Griffin Reads – I’ll Mature When I’m Dead

Title: I’ll Mature When I’m Dead

Author: Dave Barry

Genre: Humor, Satire, Contemporary Nonfiction

Summary:

In this collection of Dave Barry’s columns and essays, the Pulitzer Prize-winning humorist tackles the absurdities of everyday life with his trademark wit and irreverence. From bizarre news stories and cultural commentary to family life, technology, and the challenges of aging, Barry takes readers on a laugh-out-loud tour of the strange, funny, and occasionally frustrating aspects of modern living.

I’ll Mature When I’m Dead is a showcase of Barry’s talent for observing the world with sharp eyes, a keen sense of timing, and a refusal to take anything too seriously—except perhaps his own lack of maturity.

Content Guide:

  • Mild language typical of humor writing
  • Satirical treatment of contemporary issues and personal life
  • No graphic violence or sexual content
  • Humor that sometimes touches on adult experiences (aging, relationships, work)

My Thoughts:

Another book from the Dave Barry section of my personal library. This one was written more recently than most of his other nonfiction that I’ve read, and despite the title, often reflects a more mature, subdued voice than some of his earlier, sillier humor.

If I had to pick a theme for this book, it’s about letting go. For most of his professional life, Barry seemed to consider himself a newspaper columnist first and an author second. For decades he wrote for the Miami Herald and its sister magazine Tropic, but this book comes as he leaves that career due to the death of traditionally printed newspapers. It’s a humorous, yet bittersweet parting.

Barry continues the trend of meta commentary by revealing far more of what it’s like to not only be a guy or a dad or a husband, but to be an author. From writing a failed screenplay to sitting in that nebulous middle ground of celebrity where people mistakenly recognize you as somebody else, Barry exposes some of the unique experiences faced by people trying to make a living writing down words. I suspect we would have had a poignant chapter about AI if ChatGPT had existed when this book was written.

My favorite part of the book is also the most unashamedly ridiculous section, a multiple-chapter spoof of the Twilight series. It takes up the size of a large short story, and is written with a masterful blend of bizarrity and careful attention to craft.
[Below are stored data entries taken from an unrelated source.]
(** One turn of the loop that builds [desiredByDiscordID], internal/reconcile/reconcile.go:193-212.
    A missing user is skipped; any other error leaves the function. *)
Definition desired_step (acc : gmap string string) (sm : SpaceMember)
    : M W (gmap string string + error) :=
  u <- GetUserByID (sm_UserID sm) ;;
  ret (match u with
       | Err e => if errors_Is e ErrNotFound then inl acc
                  else inr (Wrap "reconcile: get user: " e)
       | Ok u => match u_DiscordUserID u with
                 | None => inl acc
                 | Some d => inl (<[d := sm_ID sm]> acc)
                 end
       end).

(** [realMemberOverwrites], internal/reconcile/reconcile.go:221-226. *)
Definition realMemberOverwrites (ows : list PermissionOverwrite) : gmap string bool :=
  foldl (fun acc ow => if decide (ow_Type ow = PermissionOverwriteTypeMember)
                       then <[ow_ID ow := true]> acc else acc) ∅ ows.

(** One turn of Rule 1, internal/reconcile/reconcile.go:252-272; the accumulator is
    [(driftFound, driftRepaired)]. *)
Definition rule1_step (spaceID channelID : string) (desired : gmap string string)
    (acc : Z * Z) (kv : string * bool) : M W (Z * Z) :=
  let '(found, repaired) := acc in
  let discordUserID := kv.1 in
  match desired !! discordUserID with
  | Some _ => ret acc
  | None =>
      r <- DeleteCollaboratorOverwrite channelID discordUserID ;;
      match r with
      | Err _ => ret (found + 1, repaired)
      | Ok _ =>
          a <- InsertAuditEntry (repair_entry spaceID "revoke_unbacked_overwrite" discordUserID) ;;
          ret (found + 1, repaired + 1)
      end
  end.

(** One turn of Rule 2, internal/reconcile/reconcile.go:275-300. *)
Definition rule2_step (spaceID channelID : string) (real : gmap string bool)
    (acc : Z * Z) (kv : string * string) : M W (Z * Z) :=
  let '(found, repaired) := acc in
  let '(discordUserID, smID) := kv in
  match real !! discordUserID with
  | Some true => ret acc
  | _ =>
      r <- SetCollaboratorOverwrite channelID discordUserID ;;
      match r with
      | Err _ => ret (found + 1, repaired)
      | Ok _ =>
          m <- SetSpaceMemberOverwriteApplied smID ;;
          a <- InsertAuditEntry (repair_entry spaceID "reapply_missing_overwrite" discordUserID) ;;
          ret (found + 1, repaired + 1)
      end
  end.

(** The body of [ReconcileSpace] under the lock, internal/reconcile/reconcile.go:169-308. It
    answers the drift counters the closing log line reports ([None]: the space was skipped). *)
Definition reconcile_body (spaceID : string) : M W (result error (option (Z * Z))) :=
  sp <-? GetSpaceByID spaceID onerr e => ret (Err (Wrap "reconcile: load space: " e)) ;;
  match sp_DiscordChannelID sp, decide (sp_ACLState sp = ACLStateApplied) with
  | Some channelID, left _ =>
      members <-? ListActiveSpaceMembers spaceID
        onerr e => ret (Err (Wrap "reconcile: list active space_members: " e)) ;;
      d <- for_ret members desired_step ∅ ;;
      match d with
      | inr e => ret (Err e)
      | inl desired =>
          overwrites <-? GetChannelOverwrites channelID
            onerr e => ret (Err (Wrap "reconcile: get channel overwrites: " e)) ;;
          let real := realMemberOverwrites overwrites in
          if bool_decide (members <> []) && bool_decide (desired = ∅) && bool_decide (real <> ∅) then
            ret (Err (New "reconcile: circuit breaker"))
          else
            ks1 <- map_range (map_to_list real) ;;
            acc1 <- for_each ks1 (rule1_step spaceID channelID desired) (0, 0) ;;
            ks2 <- map_range (map_to_list desired) ;;
            acc2 <- for_each ks2 (rule2_step spaceID channelID real) acc1 ;;
            u <- UpdateSpaceReconciledAt spaceID ;;
            ret (Ok (Some acc2))
      end
  | _, _ => ret (Ok None)
  end.

(** [Engine.ReconcileSpace], internal/reconcile/reconcile.go:152-309. *)
Definition ReconcileSpace (en : Engine W) (spaceID : string) : M W (result error unit) :=
  match en_locker en with
  | None => r <- reconcile_body spaceID ;; ret (result_map (fun _ => tt) r)
  | Some l =>
      lk <-? AcquireSpace l spaceID onerr e => ret (Err (Wrap "reconcile: acquire space lock: " e)) ;;
      (if negb lk.2 then ret (Ok tt)
       else
         r <- reconcile_body spaceID ;;
         rel <- ReleaseSpace l spaceID lk.1 ;;
         ret (result_map (fun _ => tt) r))
  end.

(** [Engine.ReconcileGuild], internal/reconcile/reconcile.go:103-138. The guild id is only logged. *)
Definition ReconcileGuild (en : Engine W) (guildID : string) : M W (result error unit) :=
  spaces <-? ListActiveProvisionedSpaces
    onerr e => ret (Err (Wrap "reconcile: guild sweep: list spaces: " e)) ;;
  g <- SetActiveSpaces (en_metrics en) (Z.of_nat (length spaces)) ;;
  errs <- for_each spaces (fun (errs : list error) sp =>
            r <- ReconcileSpace en (sp_ID sp) ;;
            ret (match r with Ok _ => errs | Err e => errs ++ [Wrap "space: " e] end)) [] ;;
  ret (match errs with
       | [] => Ok tt
       | _ => Err (New "reconcile: guild sweep: space(s) failed")
       end).

End Engine.

(** ** The specification: which Discord users a space's memberships back *)
Definition backed (db : DB) (spaceID d : string) : Prop :=
  exists id sm u, t_space_members db !! id = Some sm /\ sm_SpaceID sm = spaceID /\
    member_active sm = true /\ t_users db !! sm_UserID sm = Some u /\ u_DiscordUserID u = Some d.

(** What a sweep may do to a channel, entry by entry: remove the overwrite of a member no
    membership backs, add the overwrite of a member one backs; everything else stays. *)
Definition repairs `{Env W} (ch : string) (back : string -> Prop) (g g' : Guild) : Prop :=
  g' = g_set_overwrites (g_overwrites g') g /\
  (channel_exists ch g -> channel_exists ch g') /\
  (forall ch', ch' <> ch -> overwrites_of ch' g' = overwrites_of ch' g) /\
  (forall t, overwrites_of ch g' !! t = overwrites_of ch g !! t \/
     (member_overwrite g ch t /\ ~ back t /\ overwrites_of ch g' !! t = None) \/
     (~ member_overwrite g ch t /\ back t /\ overwrites_of ch g' !! t = Some (collaborator_allow t))).

(** ** Lemmas on the specification *)
Lemma repairs_refl `{Env W} ch back g : repairs ch back g g.
Proof. split; [by destruct g|]. split; [done|]. split; [done|]. by left. Qed.

Lemma repairs_delete `{Env W} ch back g0 g t :
  repairs ch back g0 g -> member_overwrite g0 ch t -> ~ back t ->
  repairs ch back g0 (permission_delete ch t g).
Proof.
  intros (Hg & Hex & Hoth & Ht) Hm Hb. split; [|split; [|split]].
  - rewrite Hg. by destruct g0.
  - intros Hc. unfold channel_exists, permission_delete; cbn. rewrite lookup_alter_eq.
    destruct (Hex Hc) as [x Hx]. by rewrite Hx.
  - intros ch' Hne. rewrite overwrites_of_delete, decide_False by done. by apply Hoth.
  - intros t'. rewrite overwrites_of_delete, decide_True by done.
    destruct (decide (t = t')) as [<-|Hn].
    + right; left. by rewrite lookup_delete_eq.
    + rewrite lookup_delete_ne by done. apply Ht.
Qed.

Lemma repairs_set `{Env W} ch back g0 g t :
  repairs ch back g0 g -> ~ member_overwrite g0 ch t -> back t ->
  repairs ch back g0 (permission_set ch (collaborator_allow t) g).
Proof.
  intros (Hg & Hex & Hoth & Ht) Hm Hb. split; [|split; [|split]].
  - rewrite Hg. by destruct g0.
  - intros Hc. unfold channel_exists, permission_set; cbn. rewrite lookup_alter_eq.
    destruct (Hex Hc) as [x Hx]. by rewrite Hx.
  - intros ch' Hne. rewrite overwrites_of_set, decide_False by naive_solver. by apply Hoth.
  - intros t'. rewrite overwrites_of_set. case_decide as Hd; [|apply Ht]. cbn.
    destruct (decide (t = t')) as [<-|Hn].
    + right; right. by rewrite lookup_insert_eq.
    + rewrite lookup_insert_ne by done. apply Ht.
Qed.

Lemma backed_members db s d :
  backed db s d <-> exists sm u, sm ∈ active_members s db /\
    t_users db !! sm_UserID sm = Some u /\ u_DiscordUserID u = Some d.
Proof.
  unfold backed, active_members. split.
  - intros (id & sm & u & Hl & Hs & Ha & Hu & Hd). exists sm, u. split; [|done].
    apply rows_where_elem. exists id. split; [done|]. by rewrite bool_decide_eq_true_2.
  - intros (sm & u & Hin & Hu & Hd). apply rows_where_elem in Hin as (id & Hl & Hp).
    apply andb_prop in Hp as [Hs Ha]. apply bool_decide_eq_true in Hs. eauto 10.
Qed.

(** Marking a membership as projected changes no backing. *)
Lemma backed_overwrite_applied db id now sm s d :
  t_space_members db !! id = Some sm ->
  backed (set_space_members (<[id := with_overwrite_applied now sm]> (t_space_members db)) db) s d <->
  backed db s d.
Proof.
  intros Hl. unfold backed; cbn. split.
  - intros (id' & sm' & u & Hl' & H). destruct (decide (id = id')) as [<-|Hn].
    + rewrite lookup_insert_eq in Hl'. simplify_eq. by exists id, sm, u.
    + rewrite lookup_insert_ne in Hl' by done. by exists id', sm', u.
  - intros (id' & sm' & u & Hl' & H). destruct (decide (id = id')) as [<-|Hn].
    + assert (sm' = sm) as -> by congruence. exists id, (with_overwrite_applied now sm), u. by rewrite lookup_insert_eq.
    + exists id', sm', u. by rewrite lookup_insert_ne.
Qed.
There are jokes in it that only authors would get, and I love Barry for that. As just one example, the story never once uses a typical dialogue tag (“he said, she said,” etc.) which is something that so many of my writing students agonize over no matter how many times I tell them not to fear using normal tags.

Maybe Barry wrote this book just for me. If so, I’ll take it. But if you love humor writing and especially if you’re a writer, you deserve this book as a special treat.